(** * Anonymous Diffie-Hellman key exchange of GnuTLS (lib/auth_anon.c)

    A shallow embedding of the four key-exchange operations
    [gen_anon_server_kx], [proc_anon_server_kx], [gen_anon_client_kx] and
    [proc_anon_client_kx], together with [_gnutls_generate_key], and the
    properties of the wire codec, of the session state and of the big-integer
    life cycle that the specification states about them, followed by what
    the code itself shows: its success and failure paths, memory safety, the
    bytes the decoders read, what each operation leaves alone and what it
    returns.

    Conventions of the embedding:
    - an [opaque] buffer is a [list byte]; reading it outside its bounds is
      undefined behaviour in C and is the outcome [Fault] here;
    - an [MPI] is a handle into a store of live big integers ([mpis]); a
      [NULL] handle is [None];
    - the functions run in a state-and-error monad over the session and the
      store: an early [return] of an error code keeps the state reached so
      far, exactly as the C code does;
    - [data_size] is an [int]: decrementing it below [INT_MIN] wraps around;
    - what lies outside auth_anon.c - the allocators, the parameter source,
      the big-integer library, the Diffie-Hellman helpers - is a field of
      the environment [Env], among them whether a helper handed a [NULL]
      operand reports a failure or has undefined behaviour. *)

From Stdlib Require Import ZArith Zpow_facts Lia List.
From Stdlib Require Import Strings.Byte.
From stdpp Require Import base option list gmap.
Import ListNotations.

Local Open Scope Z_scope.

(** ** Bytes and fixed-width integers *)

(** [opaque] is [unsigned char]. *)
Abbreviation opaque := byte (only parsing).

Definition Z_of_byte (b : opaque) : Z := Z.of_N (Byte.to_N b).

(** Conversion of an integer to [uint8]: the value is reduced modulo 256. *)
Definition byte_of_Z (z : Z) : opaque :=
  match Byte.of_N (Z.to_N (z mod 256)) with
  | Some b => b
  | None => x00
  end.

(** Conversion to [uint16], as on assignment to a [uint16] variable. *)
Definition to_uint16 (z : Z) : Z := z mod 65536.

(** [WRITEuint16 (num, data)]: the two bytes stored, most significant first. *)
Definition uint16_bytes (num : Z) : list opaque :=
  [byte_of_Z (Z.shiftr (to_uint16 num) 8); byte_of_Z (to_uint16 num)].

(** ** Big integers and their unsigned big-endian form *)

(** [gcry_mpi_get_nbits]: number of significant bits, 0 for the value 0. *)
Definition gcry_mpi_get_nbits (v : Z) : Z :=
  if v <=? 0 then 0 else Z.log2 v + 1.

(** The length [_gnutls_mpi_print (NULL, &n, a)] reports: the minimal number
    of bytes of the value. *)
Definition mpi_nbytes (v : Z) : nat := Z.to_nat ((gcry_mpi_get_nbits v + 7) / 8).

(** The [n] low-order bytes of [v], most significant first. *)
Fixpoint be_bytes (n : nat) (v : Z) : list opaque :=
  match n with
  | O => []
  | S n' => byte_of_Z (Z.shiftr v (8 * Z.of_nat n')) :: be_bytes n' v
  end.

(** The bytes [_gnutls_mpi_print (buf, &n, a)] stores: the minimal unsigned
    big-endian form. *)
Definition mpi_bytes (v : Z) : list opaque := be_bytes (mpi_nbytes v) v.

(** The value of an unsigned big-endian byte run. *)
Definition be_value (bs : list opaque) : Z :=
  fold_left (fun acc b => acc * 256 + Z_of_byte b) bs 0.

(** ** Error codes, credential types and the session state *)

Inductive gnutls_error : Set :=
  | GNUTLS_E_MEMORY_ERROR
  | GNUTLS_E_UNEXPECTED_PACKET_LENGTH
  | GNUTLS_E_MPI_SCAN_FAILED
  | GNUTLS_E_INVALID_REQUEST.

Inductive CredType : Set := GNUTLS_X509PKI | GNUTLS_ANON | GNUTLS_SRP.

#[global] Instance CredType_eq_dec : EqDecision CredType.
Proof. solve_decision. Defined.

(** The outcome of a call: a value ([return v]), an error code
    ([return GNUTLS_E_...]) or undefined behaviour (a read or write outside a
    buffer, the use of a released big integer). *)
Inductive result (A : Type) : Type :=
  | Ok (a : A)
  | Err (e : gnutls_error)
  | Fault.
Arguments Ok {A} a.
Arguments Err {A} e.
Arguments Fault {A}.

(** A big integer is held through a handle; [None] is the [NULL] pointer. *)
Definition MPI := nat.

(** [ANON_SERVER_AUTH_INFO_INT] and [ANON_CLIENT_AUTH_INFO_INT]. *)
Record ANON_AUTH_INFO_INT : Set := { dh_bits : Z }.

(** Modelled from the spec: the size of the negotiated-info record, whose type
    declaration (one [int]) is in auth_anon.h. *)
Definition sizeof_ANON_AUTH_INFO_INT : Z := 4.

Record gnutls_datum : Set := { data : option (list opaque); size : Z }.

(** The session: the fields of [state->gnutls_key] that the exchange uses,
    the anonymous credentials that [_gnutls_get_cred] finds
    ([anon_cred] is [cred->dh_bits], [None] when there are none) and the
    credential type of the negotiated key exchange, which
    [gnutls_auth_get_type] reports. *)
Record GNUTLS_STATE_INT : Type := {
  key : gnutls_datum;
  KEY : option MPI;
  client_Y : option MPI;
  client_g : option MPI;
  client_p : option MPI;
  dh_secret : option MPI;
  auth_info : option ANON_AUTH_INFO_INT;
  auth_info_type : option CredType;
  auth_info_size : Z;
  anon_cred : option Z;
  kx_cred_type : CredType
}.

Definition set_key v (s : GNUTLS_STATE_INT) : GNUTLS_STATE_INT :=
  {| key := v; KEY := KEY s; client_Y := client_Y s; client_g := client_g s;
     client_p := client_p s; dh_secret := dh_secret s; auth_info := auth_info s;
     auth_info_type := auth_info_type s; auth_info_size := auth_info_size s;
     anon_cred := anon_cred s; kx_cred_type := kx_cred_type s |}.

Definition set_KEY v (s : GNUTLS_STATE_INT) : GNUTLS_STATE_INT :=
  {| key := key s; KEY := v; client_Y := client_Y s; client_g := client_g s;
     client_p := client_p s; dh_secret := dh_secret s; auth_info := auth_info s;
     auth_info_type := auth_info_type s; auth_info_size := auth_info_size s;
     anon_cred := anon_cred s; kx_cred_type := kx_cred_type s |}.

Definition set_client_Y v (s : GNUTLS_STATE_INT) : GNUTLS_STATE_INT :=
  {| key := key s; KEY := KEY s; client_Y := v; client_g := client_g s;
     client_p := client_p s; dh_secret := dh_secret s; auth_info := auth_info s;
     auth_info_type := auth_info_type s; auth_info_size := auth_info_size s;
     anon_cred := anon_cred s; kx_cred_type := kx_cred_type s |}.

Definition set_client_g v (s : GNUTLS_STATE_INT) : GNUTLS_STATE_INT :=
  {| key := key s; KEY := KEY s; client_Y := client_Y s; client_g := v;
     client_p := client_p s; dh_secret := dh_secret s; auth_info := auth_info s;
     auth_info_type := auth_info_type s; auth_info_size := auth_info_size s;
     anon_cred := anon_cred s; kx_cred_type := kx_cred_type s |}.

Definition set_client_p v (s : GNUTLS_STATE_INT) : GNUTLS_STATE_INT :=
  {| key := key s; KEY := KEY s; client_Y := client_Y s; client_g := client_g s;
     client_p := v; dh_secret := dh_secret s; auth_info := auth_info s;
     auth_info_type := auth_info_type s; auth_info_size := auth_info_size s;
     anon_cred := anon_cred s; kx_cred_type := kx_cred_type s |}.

************

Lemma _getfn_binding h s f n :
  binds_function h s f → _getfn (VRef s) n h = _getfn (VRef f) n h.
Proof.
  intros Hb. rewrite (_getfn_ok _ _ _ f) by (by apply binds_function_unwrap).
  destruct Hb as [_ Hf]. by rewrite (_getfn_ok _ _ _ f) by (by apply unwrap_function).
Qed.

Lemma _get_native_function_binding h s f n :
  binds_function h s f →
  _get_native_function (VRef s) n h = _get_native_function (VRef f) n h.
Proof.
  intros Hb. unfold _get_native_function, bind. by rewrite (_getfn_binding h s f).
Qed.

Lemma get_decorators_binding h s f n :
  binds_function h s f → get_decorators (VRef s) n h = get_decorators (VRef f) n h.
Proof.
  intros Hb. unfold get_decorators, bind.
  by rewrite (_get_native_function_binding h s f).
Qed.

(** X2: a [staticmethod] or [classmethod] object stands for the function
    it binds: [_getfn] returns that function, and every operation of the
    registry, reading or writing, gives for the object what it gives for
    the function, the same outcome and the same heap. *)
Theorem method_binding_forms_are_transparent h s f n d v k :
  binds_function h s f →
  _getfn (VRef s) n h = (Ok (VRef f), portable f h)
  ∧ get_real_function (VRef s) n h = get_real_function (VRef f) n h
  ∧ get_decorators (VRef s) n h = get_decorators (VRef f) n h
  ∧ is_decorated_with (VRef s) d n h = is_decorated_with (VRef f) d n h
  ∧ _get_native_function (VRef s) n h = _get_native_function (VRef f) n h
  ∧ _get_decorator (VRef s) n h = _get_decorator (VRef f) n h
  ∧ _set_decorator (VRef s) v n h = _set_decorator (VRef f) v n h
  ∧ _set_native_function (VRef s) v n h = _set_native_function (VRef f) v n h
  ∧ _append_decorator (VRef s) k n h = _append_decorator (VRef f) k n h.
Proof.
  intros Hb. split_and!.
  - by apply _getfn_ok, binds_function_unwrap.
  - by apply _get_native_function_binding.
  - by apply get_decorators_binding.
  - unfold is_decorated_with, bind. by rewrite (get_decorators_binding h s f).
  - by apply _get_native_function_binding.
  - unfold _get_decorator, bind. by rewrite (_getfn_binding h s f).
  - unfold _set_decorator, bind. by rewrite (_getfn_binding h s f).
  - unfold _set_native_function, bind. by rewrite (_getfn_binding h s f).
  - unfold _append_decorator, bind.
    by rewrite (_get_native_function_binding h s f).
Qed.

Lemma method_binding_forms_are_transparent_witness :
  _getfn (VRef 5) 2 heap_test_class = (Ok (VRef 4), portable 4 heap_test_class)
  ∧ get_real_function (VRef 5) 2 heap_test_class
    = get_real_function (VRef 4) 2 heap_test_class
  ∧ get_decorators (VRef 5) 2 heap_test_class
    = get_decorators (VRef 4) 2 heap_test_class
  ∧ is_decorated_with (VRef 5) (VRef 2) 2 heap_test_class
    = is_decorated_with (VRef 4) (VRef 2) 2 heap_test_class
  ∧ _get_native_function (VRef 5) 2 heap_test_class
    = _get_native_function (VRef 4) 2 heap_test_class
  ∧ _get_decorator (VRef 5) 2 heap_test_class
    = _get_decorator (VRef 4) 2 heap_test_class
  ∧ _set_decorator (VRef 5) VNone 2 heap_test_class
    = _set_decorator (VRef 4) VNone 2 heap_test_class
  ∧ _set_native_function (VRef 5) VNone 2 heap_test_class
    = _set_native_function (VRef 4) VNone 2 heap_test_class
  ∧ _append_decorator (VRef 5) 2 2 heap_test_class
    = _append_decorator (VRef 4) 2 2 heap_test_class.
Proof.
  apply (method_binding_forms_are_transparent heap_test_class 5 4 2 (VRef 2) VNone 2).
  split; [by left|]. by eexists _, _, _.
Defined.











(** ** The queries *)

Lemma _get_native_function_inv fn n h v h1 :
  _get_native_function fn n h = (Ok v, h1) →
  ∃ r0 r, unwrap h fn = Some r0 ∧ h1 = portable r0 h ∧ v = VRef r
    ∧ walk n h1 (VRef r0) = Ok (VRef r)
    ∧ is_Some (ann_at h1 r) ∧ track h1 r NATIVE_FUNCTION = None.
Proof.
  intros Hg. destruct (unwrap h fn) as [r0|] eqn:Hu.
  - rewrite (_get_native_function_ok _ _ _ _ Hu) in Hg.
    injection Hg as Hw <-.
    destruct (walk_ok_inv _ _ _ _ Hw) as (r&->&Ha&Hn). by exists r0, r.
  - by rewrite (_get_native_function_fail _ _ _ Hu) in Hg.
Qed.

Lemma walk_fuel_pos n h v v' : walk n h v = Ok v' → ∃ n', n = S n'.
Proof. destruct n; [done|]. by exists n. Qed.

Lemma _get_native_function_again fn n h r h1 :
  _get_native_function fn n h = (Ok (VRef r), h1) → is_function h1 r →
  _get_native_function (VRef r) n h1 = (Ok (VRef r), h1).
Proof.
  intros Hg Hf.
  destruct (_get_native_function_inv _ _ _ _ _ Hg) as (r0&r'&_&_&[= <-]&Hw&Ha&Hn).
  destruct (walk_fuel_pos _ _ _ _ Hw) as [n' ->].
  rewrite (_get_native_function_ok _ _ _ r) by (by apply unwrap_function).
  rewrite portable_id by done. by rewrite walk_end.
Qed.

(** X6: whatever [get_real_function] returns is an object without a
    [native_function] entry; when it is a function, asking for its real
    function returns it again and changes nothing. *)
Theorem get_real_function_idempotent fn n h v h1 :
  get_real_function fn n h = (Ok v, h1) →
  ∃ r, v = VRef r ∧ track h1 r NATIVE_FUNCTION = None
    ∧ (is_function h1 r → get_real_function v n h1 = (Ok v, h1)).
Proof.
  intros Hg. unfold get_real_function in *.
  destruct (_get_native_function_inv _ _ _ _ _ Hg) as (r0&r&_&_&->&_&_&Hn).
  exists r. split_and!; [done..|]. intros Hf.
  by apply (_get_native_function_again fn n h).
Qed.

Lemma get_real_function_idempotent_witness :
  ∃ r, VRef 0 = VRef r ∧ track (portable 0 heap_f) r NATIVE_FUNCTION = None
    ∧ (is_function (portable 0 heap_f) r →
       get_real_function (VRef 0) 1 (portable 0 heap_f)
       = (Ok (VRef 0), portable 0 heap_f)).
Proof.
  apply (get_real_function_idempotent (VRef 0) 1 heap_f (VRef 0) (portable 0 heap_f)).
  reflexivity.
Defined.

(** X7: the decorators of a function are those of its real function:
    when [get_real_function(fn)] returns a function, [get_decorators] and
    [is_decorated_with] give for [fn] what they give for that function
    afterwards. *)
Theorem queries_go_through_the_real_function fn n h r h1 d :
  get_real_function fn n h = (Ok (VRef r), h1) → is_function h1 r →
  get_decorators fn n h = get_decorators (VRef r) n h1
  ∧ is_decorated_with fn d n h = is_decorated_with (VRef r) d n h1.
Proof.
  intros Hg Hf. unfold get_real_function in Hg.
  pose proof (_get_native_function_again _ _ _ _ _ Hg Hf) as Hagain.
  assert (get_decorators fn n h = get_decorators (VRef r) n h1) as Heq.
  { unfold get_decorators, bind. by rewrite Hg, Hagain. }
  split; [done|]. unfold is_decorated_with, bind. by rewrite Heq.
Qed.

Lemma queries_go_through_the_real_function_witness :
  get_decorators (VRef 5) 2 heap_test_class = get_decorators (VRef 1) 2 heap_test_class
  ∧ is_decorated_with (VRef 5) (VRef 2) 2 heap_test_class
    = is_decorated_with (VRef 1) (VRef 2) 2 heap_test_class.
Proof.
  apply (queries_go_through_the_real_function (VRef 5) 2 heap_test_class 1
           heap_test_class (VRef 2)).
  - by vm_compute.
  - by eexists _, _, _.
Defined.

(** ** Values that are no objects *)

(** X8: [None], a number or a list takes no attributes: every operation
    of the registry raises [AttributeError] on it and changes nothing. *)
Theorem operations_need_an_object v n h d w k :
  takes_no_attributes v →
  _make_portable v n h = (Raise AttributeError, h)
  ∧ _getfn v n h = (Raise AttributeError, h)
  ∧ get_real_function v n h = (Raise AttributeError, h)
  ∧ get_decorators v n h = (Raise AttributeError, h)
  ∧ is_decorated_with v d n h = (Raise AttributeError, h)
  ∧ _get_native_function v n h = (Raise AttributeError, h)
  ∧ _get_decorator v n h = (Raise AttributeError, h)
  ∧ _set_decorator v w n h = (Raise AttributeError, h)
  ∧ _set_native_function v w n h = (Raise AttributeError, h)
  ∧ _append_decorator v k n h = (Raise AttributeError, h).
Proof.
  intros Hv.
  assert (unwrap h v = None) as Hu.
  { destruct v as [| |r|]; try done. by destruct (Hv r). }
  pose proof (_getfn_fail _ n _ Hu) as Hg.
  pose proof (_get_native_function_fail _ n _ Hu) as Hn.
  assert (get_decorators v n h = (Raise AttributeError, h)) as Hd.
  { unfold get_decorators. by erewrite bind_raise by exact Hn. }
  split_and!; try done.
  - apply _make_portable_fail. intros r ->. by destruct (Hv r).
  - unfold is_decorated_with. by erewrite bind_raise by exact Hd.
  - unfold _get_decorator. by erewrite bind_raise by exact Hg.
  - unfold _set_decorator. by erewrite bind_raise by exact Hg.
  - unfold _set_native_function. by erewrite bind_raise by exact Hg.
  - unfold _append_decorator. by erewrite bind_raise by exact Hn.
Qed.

************

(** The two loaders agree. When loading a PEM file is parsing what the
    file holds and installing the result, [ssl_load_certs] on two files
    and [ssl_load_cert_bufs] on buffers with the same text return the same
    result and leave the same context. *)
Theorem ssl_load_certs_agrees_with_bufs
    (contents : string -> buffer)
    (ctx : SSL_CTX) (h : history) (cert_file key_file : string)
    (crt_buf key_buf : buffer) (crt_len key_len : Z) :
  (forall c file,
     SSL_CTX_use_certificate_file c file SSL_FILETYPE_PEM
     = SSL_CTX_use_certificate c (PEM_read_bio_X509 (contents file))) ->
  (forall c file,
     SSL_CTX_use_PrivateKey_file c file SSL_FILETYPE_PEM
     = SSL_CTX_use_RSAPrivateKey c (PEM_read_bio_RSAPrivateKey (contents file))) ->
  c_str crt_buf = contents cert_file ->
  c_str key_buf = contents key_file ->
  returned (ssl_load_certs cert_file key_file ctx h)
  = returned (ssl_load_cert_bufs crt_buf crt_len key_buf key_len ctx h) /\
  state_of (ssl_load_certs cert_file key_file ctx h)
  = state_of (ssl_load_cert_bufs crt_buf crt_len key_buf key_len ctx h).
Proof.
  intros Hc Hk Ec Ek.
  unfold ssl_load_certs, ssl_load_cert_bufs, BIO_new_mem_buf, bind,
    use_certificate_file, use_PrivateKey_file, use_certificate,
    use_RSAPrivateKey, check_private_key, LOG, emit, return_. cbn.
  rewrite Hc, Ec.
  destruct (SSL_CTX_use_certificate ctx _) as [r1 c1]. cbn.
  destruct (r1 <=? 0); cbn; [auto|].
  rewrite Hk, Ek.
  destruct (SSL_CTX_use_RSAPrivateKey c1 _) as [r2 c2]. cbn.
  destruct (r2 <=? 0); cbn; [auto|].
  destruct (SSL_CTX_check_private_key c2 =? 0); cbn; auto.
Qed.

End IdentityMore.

************

Exercise:
Work out how many lines above contain the word "reading". Give only the number.

Answer area:
2